▶ _Records to process_:

(** [run_managed_tcp_connection]: registration first; [None] as long as one
    of the joined halves runs.  [mid] is what the other tasks do to the
    writer before the halves end. *)
Definition run_managed_tcp_connection (addr : Ip * N) (chan stream tok : N) (s : S) (d : D)
    (rs : list Read) (ts : list WriteTurn) (shutdown : GlobalResult unit)
    (mid : PacketWriter → PacketWriter) (w : PacketWriter (Ip:=Ip) (E:=E)) :
    option (GlobalResult unit) * D * PacketWriter :=
  match queue_size (tcp_write_mode w) with
  | Some size =>
      let w := set_chans (<[chan := mkChan [] (N.to_nat size) false]> (chans w)) w in
      let '(reg, w) := insert_tcp_sink w addr (QueuedSink addr chan tok) in
      match reg with
      | None => (Some (Err packet_writer_closed), d, w)
      | Some reg =>
          let '(read_result, d, w) := handle_tcp_read_owned_half addr s d rs (mid w) reg in
          let '(write_result, w) := handle_tcp_write ts tok shutdown w reg in
          (match read_result, write_result with
           | Some (Err e), Some _ => Some (Err e)
           | Some (Ok _), Some r => Some r
           | _, _ => None
           end, d, w)
      end
  | None =>
      let '(reg, w) := insert_tcp_sink w addr (DirectSink addr stream tok) in
      match reg with
      | None => (Some (Err packet_writer_closed), d, w)
      | Some reg => handle_tcp_read_owned_half addr s d rs (mid w) reg
      end
  end.

(** What a turn of the UDP select finds. *)
Inductive Datagram :=
  | UdpCancelled
  | Received (data : list byte) (from : Ip * N)
  | UdpError.

(** [run_udp_receiver]: empty datagrams are skipped, a failing dispatch is
    only logged. *)
Fixpoint run_udp_receiver (report : Report) (d : D) (us : list Datagram) : Report * D :=
  match us with
  | [] => (report, d)
  | UdpCancelled :: _ => (add_cancelled report, d)
  | UdpError :: _ => (add_failed report, d)
  | Received [] _ :: us => run_udp_receiver report d us
  | Received data from :: us =>
      run_udp_receiver report (dispatch_owned d data from UDP).1 us
  end.

(** The loop of [spawn_udp_owned], with no report. *)
Definition spawn_udp_owned (d : D) (us : list Datagram) : D := (run_udp_receiver report_default d us).2.

(** ** The buffer bound *)

(** The buffers the splitter was fed during a run. *)
Fixpoint fed (addr : Ip * N) (s : S) (buf : list byte) (d : D) (rs : list Read) : list (list byte) :=
  match rs with
  | [] => []
  | r :: rs =>
      let '(s', buf', d', e) := read_turn addr s buf d r in
      (match r with
       | Data (_ :: _ as chunk) =>
           if (MAX_BUF_SIZE <? N.of_nat (length (buf ++ chunk)))%N then [] else [buf ++ chunk]
       | _ => []
       end) ++ match e with Some _ => [] | None => fed addr s' buf' d' rs end
  end.

(** Whatever a peer sends and whatever the splitter leaves in the buffer,
    the splitter is never given more than [MAX_BUF_SIZE] bytes. *)
Theorem read_buffer_bound addr s d rs :
  Forall (λ b, (N.of_nat (length b) ≤ MAX_BUF_SIZE)%N) (fed addr s [] d rs).
Proof.
  generalize (@nil N) as buf. revert s d. induction rs as [|r rs IH]; intros s d buf; [constructor|].
  cbn [fed]. destruct (read_turn addr s buf d r) as [[[s' buf'] d'] e]. apply Forall_app. split.
  - destruct r as [[|b chunk]| |]; try constructor.
    case_N; [constructor|]. apply Forall_singleton. lia.
  - destruct e; [constructor|apply IH].
Qed.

▶ _What you need to do_:
Repeat the data above in full, word for word.

▶ _Answer to the problem_:
(** [run_managed_tcp_connection]: registration first; [None] as long as one
    of the joined halves runs.  [mid] is what the other tasks do to the
    writer before the halves end. *)
Definition run_managed_tcp_connection (addr : Ip * N) (chan stream tok : N) (s : S) (d : D)
    (rs : list Read) (ts : list WriteTurn) (shutdown : GlobalResult unit)
    (mid : PacketWriter → PacketWriter) (w : PacketWriter (Ip:=Ip) (E:=E)) :
    option (GlobalResult unit) * D * PacketWriter :=
  match queue_size (tcp_write_mode w) with
  | Some size =>
      let w := set_chans (<[chan := mkChan [] (N.to_nat size) false]> (chans w)) w in
      let '(reg, w) := insert_tcp_sink w addr (QueuedSink addr chan tok) in
      match reg with
      | None => (Some (Err packet_writer_closed), d, w)
      | Some reg =>
          let '(read_result, d, w) := handle_tcp_read_owned_half addr s d rs (mid w) reg in
          let '(write_result, w) := handle_tcp_write ts tok shutdown w reg in
          (match read_result, write_result with
           | Some (Err e), Some _ => Some (Err e)
           | Some (Ok _), Some r => Some r
           | _, _ => None
           end, d, w)
      end
  | None =>
      let '(reg, w) := insert_tcp_sink w addr (DirectSink addr stream tok) in
      match reg with
      | None => (Some (Err packet_writer_closed), d, w)
      | Some reg => handle_tcp_read_owned_half addr s d rs (mid w) reg
      end
  end.

(** What a turn of the UDP select finds. *)
Inductive Datagram :=
  | UdpCancelled
  | Received (data : list byte) (from : Ip * N)
  | UdpError.

(** [run_udp_receiver]: empty datagrams are skipped, a failing dispatch is
    only logged. *)
Fixpoint run_udp_receiver (report : Report) (d : D) (us : list Datagram) : Report * D :=
  match us with
  | [] => (report, d)
  | UdpCancelled :: _ => (add_cancelled report, d)
  | UdpError :: _ => (add_failed report, d)
  | Received [] _ :: us => run_udp_receiver report d us
  | Received data from :: us =>
      run_udp_receiver report (dispatch_owned d data from UDP).1 us
  end.

(** The loop of [spawn_udp_owned], with no report. *)
Definition spawn_udp_owned (d : D) (us : list Datagram) : D := (run_udp_receiver report_default d us).2.

(** ** The buffer bound *)

(** The buffers the splitter was fed during a run. *)
Fixpoint fed (addr : Ip * N) (s : S) (buf : list byte) (d : D) (rs : list Read) : list (list byte) :=
  match rs with
  | [] => []
  | r :: rs =>
      let '(s', buf', d', e) := read_turn addr s buf d r in
      (match r with
       | Data (_ :: _ as chunk) =>
           if (MAX_BUF_SIZE <? N.of_nat (length (buf ++ chunk)))%N then [] else [buf ++ chunk]
       | _ => []
       end) ++ match e with Some _ => [] | None => fed addr s' buf' d' rs end
  end.

(** Whatever a peer sends and whatever the splitter leaves in the buffer,
    the splitter is never given more than [MAX_BUF_SIZE] bytes. *)
Theorem read_buffer_bound addr s d rs :
  Forall (λ b, (N.of_nat (length b) ≤ MAX_BUF_SIZE)%N) (fed addr s [] d rs).
Proof.
  generalize (@nil N) as buf. revert s d. induction rs as [|r rs IH]; intros s d buf; [constructor|].
  cbn [fed]. destruct (read_turn addr s buf d r) as [[[s' buf'] d'] e]. apply Forall_app. split.
  - destruct r as [[|b chunk]| |]; try constructor.
    case_N; [constructor|]. apply Forall_singleton. lia.
  - destruct e; [constructor|apply IH].
Qed.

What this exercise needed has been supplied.